Die Gelegenheiten, neue Menschen zu treffen und sich offline zu verlieben, sind in Hamburg so viel besser als in anderen deutschen Städten. Lasst uns das im Alltag nutzen: Ich verfüge, dass man sich jeden Tag um 12 Uhr und um 19 Uhr zu „Laufend verlieben“-Runden an Treffpunkten versammeln kann – Krugkoppelbrücke, Planetarium, Teufelsbrück. Auf der Bühne des Musikpavillons in Planten un Blomen soll standardmäßig getanzt werden wie am Ufer der Seine. Auch denkbar auf den großartigen Plattformen, die für die Olympiafeiern auf der Alster liegen sollen. Warum nicht schon jetzt? In Supermärkten mag zu verschiedenfarbigen Einkaufswagen greifen, wer Single ist und angesprochen werden will, Kunst-Liebhaber können die „Lange Nacht der Museen“ gleich miteinander verbringen. Einfach an der Schlange für Singles anstellen! In den von mir neu eingerichteten liebesapfelroten Party-Waggons von S- und U-Bahnen darf man neue Verbindungen knüpfen, wobei Mitglieder von Kampfsportvereinen, die dafür Jahreskarten vom HVV bekommen, mitfahren und darauf achten, dass Grenzen akzeptiert werden. Zivilcourage ist schön, aber Krav Maga notfalls etwas besser.
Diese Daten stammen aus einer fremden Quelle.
(** A second take is started from the Recorded session. *)
Lemma startRecording_by_guard_witness :
  session first_take mounted = Some recorded_once
  ∧ status recorded_once = Recorded
  ∧ if startRecording_returns (ui recorded_once)
    then startRecording lightTheme recorded_once = recorded_once
    else ∃ dev w',
      activeAudioDeviceId (ui recorded_once) = Some dev
      ∧ rp_request <$> recordPlugin (ui (startRecording lightTheme recorded_once))
        = Some (Some dev)
      ∧ step lightTheme false mmss EvRecordingStarted
          (startRecording lightTheme recorded_once) = Some w'
      ∧ status w' = Recording.
Proof.
  assert (session first_take mounted = Some recorded_once) as Hrun
    by (vm_compute; reflexivity).
  split; [exact Hrun|]. split; [vm_compute; reflexivity|].
  exact (startRecording_by_guard lightTheme false mmss first_take
           recorded_once Hrun).
Defined.

(** The sink reports no successful upload. *)
Lemma onUploaded_without_delete_url_witness :
  onUploaded {| successfulUploads := [] |} recorded_once = Ok recorded_once.
Proof.
  apply onUploaded_without_delete_url. left. reflexivity.
Defined.


(** ** More theorems at concrete sessions *)

(** The URL of the first take is live after the take. *)
Lemma recording_url_is_live_witness :
  session first_take mounted = Some recorded_once
  ∧ recordingUrl (ui recorded_once) = Some "blob:0"
  ∧ "blob:0" ∈ objectUrls (env recorded_once).
Proof.
  assert (session first_take mounted = Some recorded_once) as Hrun
    by (vm_compute; reflexivity).
  assert (recordingUrl (ui recorded_once) = Some "blob:0") as Hurl
    by (vm_compute; reflexivity).
  exact (conj Hrun (conj Hurl
           (proj1 (recording_url_is_live lightTheme false mmss
                     first_take recorded_once "blob:0" Hrun Hurl)))).
Defined.

(** A device is selected but the backend is missing: the record button
    does nothing. *)
Lemma uninitialised_backend_is_inert_witness :
  session [EvPermissionGranted; EvDevices microphones] mounted = Some no_backend
  ∧ wavesurfer (ui no_backend) = None
  ∧ activeAudioDeviceId (ui no_backend) = Some "default"
  ∧ startRecording lightTheme no_backend = no_backend.
Proof.
  assert (session [EvPermissionGranted; EvDevices microphones] mounted
          = Some no_backend) as Hrun by (vm_compute; reflexivity).
  assert (wavesurfer (ui no_backend) = None) as Hws
    by (vm_compute; reflexivity).
  split; [exact Hrun|]. split; [exact Hws|].
  split; [vm_compute; reflexivity|].
  exact (proj1 (uninitialised_backend_is_inert lightTheme false mmss
                  _ no_backend Hrun Hws)).
Defined.

(** The refused session shows the notice and a disabled button. *)
Lemma denied_session_view_witness :
  session refused mounted = Some refused_session
  ∧ actionButtonDisabled (render false (ui refused_session)) = true
  ∧ showNoMicPermissions (render false (ui refused_session)) = true
  ∧ showPlaceholder (render false (ui refused_session)) = false.
Proof.
  assert (session refused mounted = Some refused_session) as Hrun
    by (vm_compute; reflexivity).
  destruct (denied_session_view lightTheme false mmss
              [EvInitialize] [EvStartRecording; EvPlayPause; EvStartRecording]
              refused_session Hrun) as (H1 & H2 & H3 & _).
  exact (conj Hrun (conj H1 (conj H2 H3))).
Defined.

(** The URL deleted by the clear is the one the first upload returned. *)
Lemma deleted_urls_were_offered_witness :
  session (first_take ++ [first_upload; EvClear]) mounted = Some cleared_once
  ∧ deletedFiles (env cleared_once) = ["/_stcore/upload_file/s1/f1"]
  ∧ "/_stcore/upload_file/s1/f1"
    ∈ offered (first_take ++ [first_upload; EvClear]).
Proof.
  assert (session (first_take ++ [first_upload; EvClear]) mounted
          = Some cleared_once) as Hrun by (vm_compute; reflexivity).
  assert (deletedFiles (env cleared_once) = ["/_stcore/upload_file/s1/f1"])
    as Hdel by (vm_compute; reflexivity).
  split; [exact Hrun|]. split; [exact Hdel|].
  apply (deleted_urls_were_offered lightTheme false mmss _ cleared_once).
  - exact Hrun.
  - left. rewrite Hdel. apply list_elem_of_here.
Defined.

(** The first upload resolves and the take is cleared. *)
Lemma uploaded_then_cleared_witness :
  session first_take mounted = Some recorded_once
  ∧ step lightTheme false mmss first_upload recorded_once = Some uploaded_once
  ∧ clearRecordingButton (render false (ui uploaded_once)) = true
  ∧ ∃ w2, step lightTheme false mmss EvClear uploaded_once = Some w2
          ∧ deletedFiles (env w2) = ["/_stcore/upload_file/s1/f1"].
Proof.
  assert (session first_take mounted = Some recorded_once) as Hrun
    by (vm_compute; reflexivity).
  assert (step lightTheme false mmss first_upload recorded_once
          = Some uploaded_once) as Hstep by (vm_compute; reflexivity).
  destruct (uploaded_then_cleared lightTheme false mmss first_take
              recorded_once uploaded_once
              (uploaded_as take1 "f1" (Some "/_stcore/upload_file/s1/f1"))
              _ "/_stcore/upload_file/s1/f1"
              Hrun eq_refl eq_refl ltac:(discriminate) Hstep)
    as (Hbtn & w2 & Hclear & Hdel & _).
  split; [exact Hrun|]. split; [exact Hstep|]. split; [exact Hbtn|].
  exists w2. split; [exact Hclear|]. exact Hdel.
Defined.
(** * claude-session-logger: a shallow embedding of [hooks/scripts/log-command.py]

    The development follows the layout of the script: a small library of
    Python string operations, then one module per component
    (atomic append writer, session naming resolver, directory/file reconciler,
    run/marker tracker, hook entry point).  Text is modelled as [string]
    (the UTF-8 bytes of the Python [str]); files are finite maps from
    paths to text; a directory listing is an ordered list of entries. *)

From Stdlib Require Import ZArith Ascii String List Lia DecimalString DecimalN.
From Stdlib Require Import Sorted Permutation.
From stdpp Require Import gmap strings list.

Local Open Scope string_scope.
Local Open Scope Z_scope.

(** ** Python string operations

    White space, digits, letters and word characters are the ASCII ones:
    the code points outside ASCII that Python also counts among them
    (they vary with the version of the Unicode tables) are left out. *)

Module Py.

(** [needle in hay] *)
Fixpoint contains (needle hay : string) : bool :=
  String.prefix needle hay ||
  match hay with
  | EmptyString => false
  | String _ t => contains needle t
  end.

(** [s.replace(c, "")] for a one-character [c] *)
Fixpoint remove_char (c : ascii) (s : string) : string :=
  match s with
  | EmptyString => EmptyString
  | String a t => if Ascii.eqb a c then remove_char c t else String a (remove_char c t)
  end.

Definition nul : ascii := Ascii.ascii_of_nat 0.
Definition LF : ascii := Ascii.ascii_of_nat 10.
Definition newline : string := String LF EmptyString.

Definition is_digit (a : ascii) : bool :=
  let n := nat_of_ascii a in (Nat.leb 48 n && Nat.leb n 57)%bool.

Definition digit_val (a : ascii) : Z := Z.of_nat (nat_of_ascii a) - 48.

(** ASCII white space, as removed by [str.strip()] and matched by [\s] *)
Definition is_space (a : ascii) : bool :=
  let n := nat_of_ascii a in
  (Nat.eqb n 32 || (Nat.leb 9 n && Nat.leb n 13) || (Nat.leb 28 n && Nat.leb n 31))%bool.

Fixpoint lstrip (s : string) : string :=
  match s with
  | String a t => if is_space a then lstrip t else s
  | EmptyString => EmptyString
  end.

Fixpoint rstrip (s : string) : string :=
  match s with
  | EmptyString => EmptyString
  | String a t =>
      match rstrip t with
      | EmptyString => if is_space a then EmptyString else String a EmptyString
      | r => String a r
      end
  end.
(** A list rendered item by item and joined contains whatever each
    rendering contains. *)
Lemma includes_rendered {A : Type} (render : nat -> A -> string) (l : list A) (x : A)
      (sep piece : string) :
  In x l ->
  (forall i, Js.includes (render i x) piece = true) ->
  Js.includes (Js.join sep (Js.mapi render l)) piece = true.
Proof.
  intros Hin Hpiece. destruct (In_mapiFrom render l x 0 Hin) as [j Hj].
  apply includes_trans with (render j x); [|apply Hpiece].
  now apply includes_join.
Qed.

Lemma step_quotes (i : nat) (s : AgentTraceStep) :
  Js.includes (Prompt.step i s) (thought s) = true
  /\ Js.includes (Prompt.step i s) (action s) = true
  /\ Js.includes (Prompt.step i s) (observation s) = true
  /\ forall r, reflection s = Some r -> Js.includes (Prompt.step i s) r = true.
Proof.
  unfold Prompt.step.
  split; [apply includes_piece; simpl; tauto|].
  split; [apply includes_piece; simpl; tauto|].
  split; [apply includes_piece; simpl; tauto|].
  intros r Hr. rewrite Hr. destruct r as [|c r].
  - apply includes_empty.
  - apply includes_piece. unfold Js.orElse, Js.truthy. simpl. tauto.
Qed.

Lemma result_quotes (i : nat) (r : SearchResult) :
  Js.includes (Prompt.result i r) (title r) = true
  /\ Js.includes (Prompt.result i r) (link r) = true
  /\ Js.includes (Prompt.result i r) (snippet r) = true.
Proof.
  unfold Prompt.result. repeat split; apply includes_piece; simpl; tauto.
Qed.

(** X12. The prompt of [constructPrompt] leaves nothing out: it contains
    the query, the title, link and snippet of every search result, the
    thought, action, observation and reflection of every trace step, and
    the previous context. *)
Theorem constructPrompt_quotes_everything (query : string)
        (searchResults : list SearchResult) (traceSteps : list AgentTraceStep)
        (previousContext : string) :
  let prompt := constructPrompt query searchResults traceSteps previousContext in
  Js.includes prompt query = true
  /\ (forall r, In r searchResults ->
        Js.includes prompt (title r) = true
        /\ Js.includes prompt (link r) = true
        /\ Js.includes prompt (snippet r) = true)
  /\ (forall s, In s traceSteps ->
        Js.includes prompt (thought s) = true
        /\ Js.includes prompt (action s) = true
        /\ Js.includes prompt (observation s) = true
        /\ forall r, reflection s = Some r -> Js.includes prompt r = true)
  /\ Js.includes prompt previousContext = true.
Proof.
  intros prompt. subst prompt. unfold constructPrompt.
  split; [apply includes_piece; simpl; tauto|].
  split; [|split].
  - intros r Hin.
    assert (Hlen : (0 <? length searchResults) = true)
      by (destruct searchResults; [contradiction | reflexivity]).
    rewrite Hlen.
    repeat split;
      (eapply includes_trans; [apply includes_piece; do 7 right; left; reflexivity|]);
      (eapply includes_trans; [apply includes_piece; do 2 right; left; reflexivity|]);
      apply (includes_rendered _ _ r); try exact Hin; intros i; apply result_quotes.
  - intros s Hin.
    assert (Hlen : (0 <? length traceSteps) = true)
      by (destruct traceSteps; [contradiction | reflexivity]).
    rewrite Hlen.
    split; [|split; [|split; [|intros r Hr]]];
      (eapply includes_trans; [apply includes_piece; do 9 right; left; reflexivity|]);
      (eapply includes_trans; [apply includes_piece; do 2 right; left; reflexivity|]);
      apply (includes_rendered _ _ s); try exact Hin; intros i;
      destruct (step_quotes i s) as (Ht & Ha & Ho & Hrf); auto.
  - destruct previousContext as [|c ctx].
    + apply includes_empty.
    + eapply includes_trans; [apply includes_piece; do 11 right; left; reflexivity|].
      cbn [Js.truthy]. apply includes_piece. simpl. tauto.
Qed.

(** X13. Every round starts with a refinement call whose prompt carries
    the original query and the whole array of steps as it is then, plan,
    search steps and analyses alike: nothing of the trace is left out of
    it, unlike in the final prompt. *)
Theorem round_sends_the_whole_trace (env : Env) (openai : OpenAI) (query : string)
        (w : World) :
  let run := researchRound env openai query w in
  exists prompt reply rest,
    since w (snd run) = EvChat Prompt.refinementSystem prompt reply :: rest
    /\ Js.includes prompt query = true
    /\ forall s, In s (trace w) ->
         Js.includes prompt (thought s) = true
         /\ Js.includes prompt (action s) = true
         /\ Js.includes prompt (observation s) = true
         /\ forall r, reflection s = Some r -> Js.includes prompt r = true.
Proof.
  intros run. subst run.
  destruct (researchRound env openai query w) as [r w'] eqn:E.
  apply researchRound_run in E. cbn [snd].
  exists (refinementPrompt query w), (refinementReply env query w).
  assert (Hev : exists rest, since w w' = refinementEvent env query w :: rest).
  { destruct E as [e He | content rs n evs rq Hr Hs Hm Hc
                   | content rs n evs e rq failures Hr Hs Hc Ha
                   | content rs n evs analysis rq analysisStep Hr Hs Hc Ha];
      eexists; apply since_app; cbn [events]; reflexivity. }
  destruct Hev as [rest Hev]. exists rest. split; [exact Hev|].
  unfold refinementPrompt, Prompt.refinement.
  split; [apply includes_piece; simpl; tauto|].
  intros s Hin.
  split; [|split; [|split; [|intros text Hr]]];
    (eapply includes_trans; [apply includes_piece; do 9 right; left; reflexivity|]);
    apply (includes_rendered _ _ s); try exact Hin; intros i;
    destruct (step_quotes i s) as (Ht & Ha & Ho & Hrf); auto.
Qed.

(** * Properties of the chat store *)

(** ** Keys *)

Lemma hexOnto_length (digits : nat) (n : N) (acc : string) :
  String.length (ChatStore.hexOnto digits n acc) = digits + String.length acc.
Proof.
  revert n acc. induction digits as [|d IH]; intros n acc; cbn [ChatStore.hexOnto];
    [reflexivity|].
  rewrite IH. cbn [String.length]. lia.
Qed.

Lemma uuid_length (n : N) : String.length (ChatStore.uuid n) = 36.
Proof.
  unfold ChatStore.uuid.
  repeat (rewrite hexOnto_length; cbn [String.length]). reflexivity.
Qed.

Lemma eqb_length (a b : string) :
  String.length a <> String.length b -> String.eqb a b = false.
Proof. intros H. apply String.eqb_neq. intros ->. now apply H. Qed.

Lemma long_keys_are_not_inherited (key : string) :
  String.length key = 36 -> existsb (String.eqb key) ChatStore.inheritedKeys = false.
Proof.
  intros H. unfold ChatStore.inheritedKeys. cbn [existsb].
  repeat (rewrite eqb_length by (rewrite H; vm_compute; discriminate)).
  reflexivity.
Qed.

Lemma inherited_keys_are_short (key : string) :
  In key ChatStore.inheritedKeys -> String.length key <> 36.
Proof.
  unfold ChatStore.inheritedKeys. cbn [In].
  intros H; repeat (destruct H as [<- | H]; [vm_compute; discriminate|]); contradiction.
Qed.

Lemma inherited_existsb (key : string) :
  In key ChatStore.inheritedKeys ->
  existsb (String.eqb key) ChatStore.inheritedKeys = true.
Proof.
  intros H. apply existsb_exists. exists key. split; [exact H | apply String.eqb_refl].
Qed.

(** ** Own properties *)

Lemma own_assign_same (key : string) (chat : Route.ChatHistoryEntry)
      (l : list (string * Route.ChatHistoryEntry)) :
  ChatStore.own key (ChatStore.assign key chat l) = Some chat.
Proof.
  induction l as [|[k c] l IH]; cbn [ChatStore.assign ChatStore.own].
  - now rewrite String.eqb_refl.
  - destruct (String.eqb k key) eqn:E; cbn [ChatStore.own]; rewrite E; auto.
Qed.

Lemma own_assign_other (key key' : string) (chat : Route.ChatHistoryEntry)
      (l : list (string * Route.ChatHistoryEntry)) :
  key' <> key ->
  ChatStore.own key' (ChatStore.assign key chat l) = ChatStore.own key' l.
Proof.
  intros Hne. induction l as [|[k c] l IH]; cbn [ChatStore.assign ChatStore.own].
  - destruct (String.eqb key key') eqn:E; [|reflexivity].
    apply String.eqb_eq in E. now subst.
  - destruct (String.eqb k key) eqn:E; cbn [ChatStore.own].
    + apply String.eqb_eq in E. subst k.
      destruct (String.eqb key key') eqn:E'; [|reflexivity].
      apply String.eqb_eq in E'. now subst.
    + now rewrite IH.
Qed.

Lemma own_In (key : string) (chat : Route.ChatHistoryEntry)
      (l : list (string * Route.ChatHistoryEntry)) :
  ChatStore.own key l = Some chat -> In (key, chat) l.
Proof.
  induction l as [|[k c] l IH]; cbn [ChatStore.own]; [discriminate|].
  destruct (String.eqb k key) eqn:E.
  - apply String.eqb_eq in E. intros [= ->]. subst. now left.
  - intros H. right. now apply IH.
Qed.

Lemma assign_keys (key : string) (chat : Route.ChatHistoryEntry)
      (l : list (string * Route.ChatHistoryEntry)) :
  map fst (ChatStore.assign key chat l)
  = match ChatStore.own key l with
    | Some _ => map fst l
    | None => map fst l ++ [key]
    end.
Proof.
  induction l as [|[k c] l IH]; cbn [ChatStore.assign ChatStore.own]; [reflexivity|].
  destruct (String.eqb k key) eqn:E; cbn [map fst]; [reflexivity|].
  rewrite IH. now destruct (ChatStore.own key l).
Qed.

Lemma own_None (key : string) (l : list (string * Route.ChatHistoryEntry)) :
  ChatStore.own key l = None -> ~ In key (map fst l).
Proof.
  induction l as [|[k c] l IH]; cbn [ChatStore.own map fst In]; [tauto|].
  destruct (String.eqb k key) eqn:E; [discriminate|].
  apply String.eqb_neq in E. intros H [Hk | Hin]; [contradiction | now apply IH].
Qed.
Record machine : Type := mkMachine {
  rf : regs;
  zf : bool;
  mem : memory;            (* byte at each mapped address *)
  rtm : option (regs * bool);  (* registers and flag saved by xbegin *)
  n_obs : nat;             (* executions of the secret load so far *)
  n_tsc : nat;             (* executions of rdtsc so far *)
  trace : list event
}.

(** What the program cannot decide by itself. *)
Record platform : Type := mkPlatform {
  calloc_result : option Z;   (* the pointer calloc returns, None for NULL *)
  stack_slot : Z;             (* the address of some_data *)
  rolled_back : nat -> bool;  (* the k-th secret load forwards zero *)
  tsc : nat -> Z;             (* the k-th time-stamp counter reading *)
  abort_status : Z            (* eax after a transactional abort *)
}.

(** ** The monad: state, faults, exit, and exhausted retry fuel *)

Inductive outcome (A : Type) : Type :=
| Done (a : A) (m : machine)
| Fault (addr : Z) (m : machine)     (* a page fault delivered to the process *)
| Exit (code : Z) (m : machine)      (* exit(code) *)
| Spin (m : machine).                (* the retry loop ran out of fuel *)

Arguments Done {A} a m.
Arguments Fault {A} addr m.
Arguments Exit {A} code m.
Arguments Spin {A} m.

Definition M (A : Type) : Type := machine -> outcome A.

Definition ret {A} (a : A) : M A := fun m => Done a m.

Definition bind {A B} (c : M A) (k : A -> M B) : M B :=
  fun m =>
    match c m with
    | Done a m' => k a m'
    | Fault addr m' => Fault addr m'
    | Exit code m' => Exit code m'
    | Spin m' => Spin m'
    end.

Declare Scope asm_scope.
Delimit Scope asm_scope with asm.
Notation "x <- c ;; k" := (bind c (fun x => k))
  (at level 61, c at next level, right associativity) : asm_scope.
Notation "c ;; k" := (bind c (fun _ => k))
  (at level 61, right associativity) : asm_scope.
Local Open Scope asm_scope.

Definition final {A} (o : outcome A) : machine :=
  match o with
  | Done _ m | Fault _ m | Exit _ m | Spin m => m
  end.

Definition emit (e : event) (m : machine) : machine :=
  mkMachine (rf m) (zf m) (mem m) (rtm m) (n_obs m) (n_tsc m) (trace m ++ [e]).

Definition with_rf (f : regs) (m : machine) : machine :=
  mkMachine f (zf m) (mem m) (rtm m) (n_obs m) (n_tsc m) (trace m).

Definition with_zf (z : bool) (m : machine) : machine :=
  mkMachine (rf m) z (mem m) (rtm m) (n_obs m) (n_tsc m) (trace m).

Definition with_mem (mm : memory) (m : machine) : machine :=
  mkMachine (rf m) (zf m) mm (rtm m) (n_obs m) (n_tsc m) (trace m).

Definition with_rtm (t : option (regs * bool)) (m : machine) : machine :=
  mkMachine (rf m) (zf m) (mem m) t (n_obs m) (n_tsc m) (trace m).

Definition log (e : event) : M unit := fun m => Done tt (emit e m).
Definition get_reg (r : reg) : M Z := fun m => Done (rf m r) m.
Definition put_reg (r : reg) (v : Z) : M unit :=
  fun m => Done tt (with_rf (set_reg r v (rf m)) m).
Definition put_zf (z : bool) : M unit := fun m => Done tt (with_zf z m).

(** ** Memory *)

Definition store_byte (addr v : Z) (mm : memory) : memory :=
  fun a => if a =? addr then Some v else mm a.

(** A block of [n] zero bytes at [base], as calloc leaves it. *)
Definition zero_fill (base n : Z) (mm : memory) : memory :=
  fun a => if (base <=? a) && (a <? base + n) then Some 0 else mm a.

(** Little-endian read of [n] bytes; [None] when a byte is not mapped. *)
Fixpoint load_bytes (n : nat) (addr : Z) (mm : memory) : option Z :=
  match n with
  | O => Some 0
  | S n' =>
      match mm addr, load_bytes n' (addr + 1) mm with
      | Some b, Some hi => Some (b + two8 * hi)
      | _, _ => None
      end
  end.

Arguments load_bytes : simpl never.

Definition with_obs (k : nat) (m : machine) : machine :=
  mkMachine (rf m) (zf m) (mem m) (rtm m) k (n_tsc m) (trace m).

Definition with_tsc (k : nat) (m : machine) : machine :=
  mkMachine (rf m) (zf m) (mem m) (rtm m) (n_obs m) k (trace m).

(** The byte the [k]-th execution of the secret load leaves in [al] when
    the memory holds [b]: zero when that execution was rolled back. *)
Definition observed (hw : platform) (k : nat) (b : Z) : Z :=
  if rolled_back hw k then 0 else b mod two8.

(** ** The instructions of the assembly blocks *)

Module X86.
Section Instructions.

Variable hw : platform.

Definition mfence : M unit := log EvMfence.
Definition lfence : M unit := log EvLfence.

(** [xor rax, rax] *)
Definition xor_rax_rax : M unit := put_reg RAX 0 ;; put_zf true.

(** [mov al, BYTE PTR [r]]: only the low byte of rax is written.  An
    unmapped address faults; a rolled-back execution forwards zero. *)
Definition mov_al_byte_ptr (r : reg) : M unit :=
  fun m =>
    let addr := rf m r in
    let m1 := with_obs (S (n_obs m)) m in
    match mem m addr with
    | None => Fault addr m1
    | Some b =>
        let rax := rf m RAX - rf m RAX mod two8 + observed hw (n_obs m) b in
        Done tt (emit (EvLoadByte addr) (with_rf (set_reg RAX rax (rf m)) m1))
    end.
(** X18.  On a table that is not read-only, a POST (or a PUT or PATCH
    that gives every key column) whose JSON body is a non-empty array,
    a non-empty string, a non-zero number or [true] makes
    [payload_known_columns] raise [AttributeError]: the answer is 500,
    not 400, and nothing is sent to the engine. *)
Theorem body_not_an_object req w :
  tname ∉ READ_ONLY cfg →
  method req ∈ ["POST"; "PUT"; "PATCH"] →
  (method req ≠ "POST" → Forall (λ col, name col ∈ (args req).*1) (pk_columns tbl)) →
  truthy (get_json req) = true →
  (∀ o, get_json req ≠ JObj o) →
  serve eng cfg tname tbl req w
  = ({| status_code := 500; payload := InternalError AttributeError |}, w).
Proof.
  intros Hrw Hm Hall Htrue Hobj. unfold serve.
  assert (Hj : or_empty (get_json req) = get_json req) by (unfold or_empty; by rewrite Htrue).
  assert (Hrun : handler eng cfg tname tbl req w = (Raise AttributeError, w)).
  { rewrite !elem_of_cons, elem_of_nil in Hm.
    destruct Hm as [Hm|[Hm|[Hm|[]]]].
    - rewrite handler_POST by done. unfold do_post.
      rewrite (bool_decide_eq_false_2 _ Hrw), Hj.
      unfold mbind, M_bind. by rewrite payload_not_object.
    - rewrite handler_PUT by auto. unfold do_put.
      rewrite (bool_decide_eq_false_2 _ Hrw), Hj.
      destruct (require_pk_params_present eng tbl req w) as (pkd & Hpkd & _);
        [apply Hall; by rewrite Hm|].
      unfold mbind, M_bind at 1. rewrite Hpkd.
      unfold mbind, M_bind. by rewrite payload_not_object.
    - rewrite handler_PUT by auto. unfold do_put.
      rewrite (bool_decide_eq_false_2 _ Hrw), Hj.
      destruct (require_pk_params_present eng tbl req w) as (pkd & Hpkd & _);
        [apply Hall; by rewrite Hm|].
      unfold mbind, M_bind at 1. rewrite Hpkd.
      unfold mbind, M_bind. by rewrite payload_not_object. }
  by rewrite Hrun.
Qed.

End Refusals.

Lemma other_method_not_allowed_witness :
  serve Sample.engine Sample.config "plazas" Sample.plazas Deployment.HEAD Sample.stored
  = ({| status_code := 405;
        payload := HttpError "Method Not Allowed" "Method not allowed" 405 |},
     Sample.stored).
Proof. apply other_method_not_allowed. compute_done. Defined.

Lemma missing_key_parameter_witness :
  serve Sample.engine Sample.config "tarifas" Sample.tarifas
    (Deployment.PUT [("plaza_id", "1")] (JArr [JInt 1])) Sample.tariffs
  = ({| status_code := 400;
        payload := HttpError "Bad Request"
                     "Missing primary key parameter 'categoria'" 400 |},
     Sample.tariffs).
Proof.
  apply (missing_key_parameter Sample.engine Sample.config "tarifas" Sample.tarifas
           (Deployment.PUT [("plaza_id", "1")] (JArr [JInt 1])) Sample.tariffs
           [Sample.col "plaza_id" Integer] [] (Sample.col "categoria" Text));
    [compute_done | compute_done | reflexivity | compute_done | compute_done].
Defined.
Und dann habe ich mir noch etwas ausgedacht: die „Hamburger Ehe“. Eine bindungsstilsichere Variante des „hanseatischen Handschlags“, der seit Jahrhunderten als verpflichtender Abschluss eines Vertrags unter Ehrenmännern und -frauen bekannt war und in letzter Zeit viel zu sehr in Vergessenheit und Verruf geraten ist. In einem hübsch geschmückten Zelt auf der Moorweide, um das herum wie in den guten alten Zeiten Schafe grasen, werde ich Paaren offiziell zutrauen, sich für ein Jahr exklusiv zueinander zu bekennen. Nach 365 Tagen und Nächten erlischt diese Verbindung automatisch und kann höchstens noch ein Mal erneuert werden, ehe man für the Real Deal eins unserer schönen Standesämter aufsuchen muss. Ein Jahr ist überschaubar, aber lang genug, um jede Jahreszeit miteinander zu erleben und dann bestenfalls zwei Herzen, Seelen und Körper in einem Haushalt unterzubringen, damit die andere Wohnung frei wird. Win-win! Quasi ein hanseatisches Mash-up aus „Love is Blind“ und „mieten, kaufen, wohnen“, … ach kommt, ich weiß doch, dass ihr das heimlich gern guckt, wo kommen sonst die guten Einschaltquoten her?

Die Moorweide ist sowieso chronisch unterschätzt. 1966 machte der Senat daraus jeden Samstag die „Meckerwiese“ für die Stimmen des Volkes: Jeder durfte nach dem Vorbild der „Speakers’ Corner“ im Londoner Hyde Park auf eine Trittleiter steigen und seine Meinung kundtun. Auch das sollten wir wieder einführen. Doch wer meckert, muss auch Lösungsvorschläge liefern.
Liebesgrüsse aus Hamburg! Eure Königin.